It didn’t help. Mama was worried about him, worried about
her boy.

Was that why she was here, haunting him? Because of that
worry?

Mama had always joked about seeing whatever future people
paid her to see in her cards. She’d never do it for real, or open up a shop and
put up one of those neon signs that said
Psychic—your
future read here!

But she’d had some kind of gift. Franklin was sure of it.

“Mama, did you see something? In your cards? About me and
the future?”

Mama nodded her head slowly.

A spike of excitement rushed through Franklin. Mama was
responding! Maybe she wouldn’t haunt him until he died. “Was it to do with this
creature? This spirit that’s been haunting me, that broke all those dishes?”

Again, Mama nodded.

“Do you know how to stop it?” Franklin eagerly asked.

The sorrow in the room tripled as Mama shook her head
No
.

* * *

Franklin settled himself in the living room for the day,
cranking up the old air conditioning unit sticking out of the window, blowing
it on him as the heat built up. There wasn’t much to see on TV, but Franklin
couldn’t pay that much attention to it anyway, still sleepy from the medicine
and the pain. He propped himself up with pillows on the old green couch and
flipped from one old movie to repeats of cop shows and around.

Darryl came by after dinner. He still wore the uniform of
the car repair shop he worked at, but his hands had been scrubbed clean.

“Your back ain’t too gross, is it?” Darryl asked as Franklin
sat down on the closed bathroom commode again.

“May didn’t seem bothered,” Franklin said.

Darryl snorted. “Not much bothers that girl.” He tugged the
tape off Franklin’s back, not as gentle as May had been. “Eh. I seen worse,”
was Darryl’s only comment. He didn’t move as quickly or efficiently as May, and
Franklin came to appreciate the training his other cousin had had.

“Did I tell you why I think the thing came after me?”
Franklin asked.

“Yeah, that Karl had filled it full of rock salt,” Darryl
said as he finished Franklin’s back and started working on his arms.

The swelling had gone down around the stitches since
yesterday, Franklin noticed. Maybe he was getting better.

“You said before that it was going after your lard, and that
ghosts like things that were salty,” Darryl said. “And you said that whatever
it grabbed you with, those whips, were infected.”

“According to the doctors, yeah,” Franklin said, not liking
where the conversation was going.

“So let’s poison it,” Darryl suggested. “Put up a salt lick
near Lexine’s cabin, only spike it with antibiotics.”

“Where would we get enough antibiotics to kill it?” Franklin
asked.

“Well, you’ll be seeing that nurse—”

“No,” Franklin said. “Absolutely not.”

Darryl grinned at him. “Just jossing. They make antibiotic
gels and things, right? We can just get some of those, douse the lick good.”

Franklin nodded. It might work.
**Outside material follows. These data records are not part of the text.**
(* ===== verification/RedisRateLimit.v ===== *)
(** * The Redis rate limiter

    [RedisRateLimit] of crates/websocket-proxy/src/rate_limit.rs: the counts live in
    Redis, one key per address (or application) and instance; instances announce
    themselves with heartbeat keys, and each instance removes the keys of
    instances without one.  Redis answers anything: its commands are requests with
    arbitrary replies. *)
From S2P Require Import Prelude Async Net RateLimit.

Local Open Scope Z_scope.
Local Open Scope prog_scope.

Section Redis.
(** The error type of the redis crate, and the order in which a [HashSet] is
    iterated. *)
Context {RedisError : Set} (iterate : gset string -> list string).

(** ** Commands *)

Inductive RedisCall : Set :=
| GetConnection
| Keys (pattern : string)
| Get (key : string)
| Incr (key : string)
| Decr (key : string)
| Del (key : string)
| SetEx (key : string) (value ttl : Z).

#[global] Instance RedisCall_eq_dec : EqDecision RedisCall.
Proof. solve_decision. Defined.

Definition RedisReply (c : RedisCall) : Set :=
  match c with
  | GetConnection | Del _ | SetEx _ _ _ => result unit RedisError
  | Keys _ => result (list string) RedisError
  | Get _ | Incr _ | Decr _ => result Z RedisError
  end.

Inductive RedisObs : Set := SpawnBackgroundTask.
(* ===== verification/RedisConcurrent.v ===== *)
(** * Attempts that overlap at the shared Redis

    The commands of all operations interleave: the programs of the Redis limiter
    (crates/websocket-proxy/src/rate_limit.rs) run as tasks (RedisTasks), and one step
    executes one command, or one critical section, of one of them.  Any command may
    fail.  Instances start, crash and start again; the store may hold what dead
    instances left in it.

    The check of a limit and the increment that follows it are then separate, and more
    connections than the limit can be admitted; this file shows by how many at most,
    under the conditions of [favourable], and what happens without them.  The limit of
    connections of an instance is a semaphore of its own and holds exactly
    (RedisPermits). *)
From S2P Require Import Prelude Async Net RateLimit RedisRateLimit RedisStore RedisTasks.

Local Open Scope Z_scope.
Local Open Scope prog_scope.

Section Concurrent.
(** As in RedisStore: the errors of the redis crate, the keys that a pattern
    selects, and the instances with what they share. *)
Context {RedisError : Set} (nil_value not_usize overflow : RedisError).
Context (matches : string -> string -> bool).
Context (insts : list RedisRateLimit) (prefix : string) (ip_limit : Z) (app_limits : gmap string Z)
  (iterate : gset string -> list string).

Abbreviation RM A := (prog (@RedisReply RedisError) RedisObs RedisState A).
Abbreviation fault := (@fault RedisError).
Abbreviation answer := (answer nil_value not_usize overflow matches).
Abbreviation command_step := (command_step nil_value not_usize overflow matches).
Abbreviation gained := (gained nil_value not_usize overflow matches).
Abbreviation owned := (owned insts prefix).
Abbreviation live := (live insts prefix).
Abbreviation earns := (earns insts prefix).
Abbreviation pays := (pays insts prefix).
Abbreviation spares := (spares matches insts prefix).

(** ** Tasks and connections *)

(** An attempt to connect: its instance, what is asked for, the program that is left
    of it; when it began, the counters it has incremented, and the permits it has
    taken. *)
Record Attempt : Type := {
  a_inst : nat;
  a_addr : IpAddr;
  a_app : option string;
  a_prog : RM (result Ticket RateLimitError);
  a_started : nat;
  a_has : list string;
  a_permits : Z
}.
But he had his doubts. “Preacher
Sinclair wants to go after the thing too.”

“That’s only because Ma tore a strip off him,” Darryl said.
“He don’t believe in ghosts and spirits and things.”

Franklin held his tongue and didn’t point out that Darryl
had only recently admitted to believing in them as well. “That don’t make
sense. He’s a reverend,” Franklin protested as Darryl helped him back on with
his shirt. “Doesn’t he believe in things he can’t see? I mean, isn’t that part
of his job description?”

Darryl laughed. “You’d think. But the preacher ain’t a bad
man.”

“So should we take him with us? The next time we go out?”
Franklin asked.

“Sounds like a plan,” Darryl said with a grin. “I’ll arrange
it with the reverend. How about tomorrow night? Friday?”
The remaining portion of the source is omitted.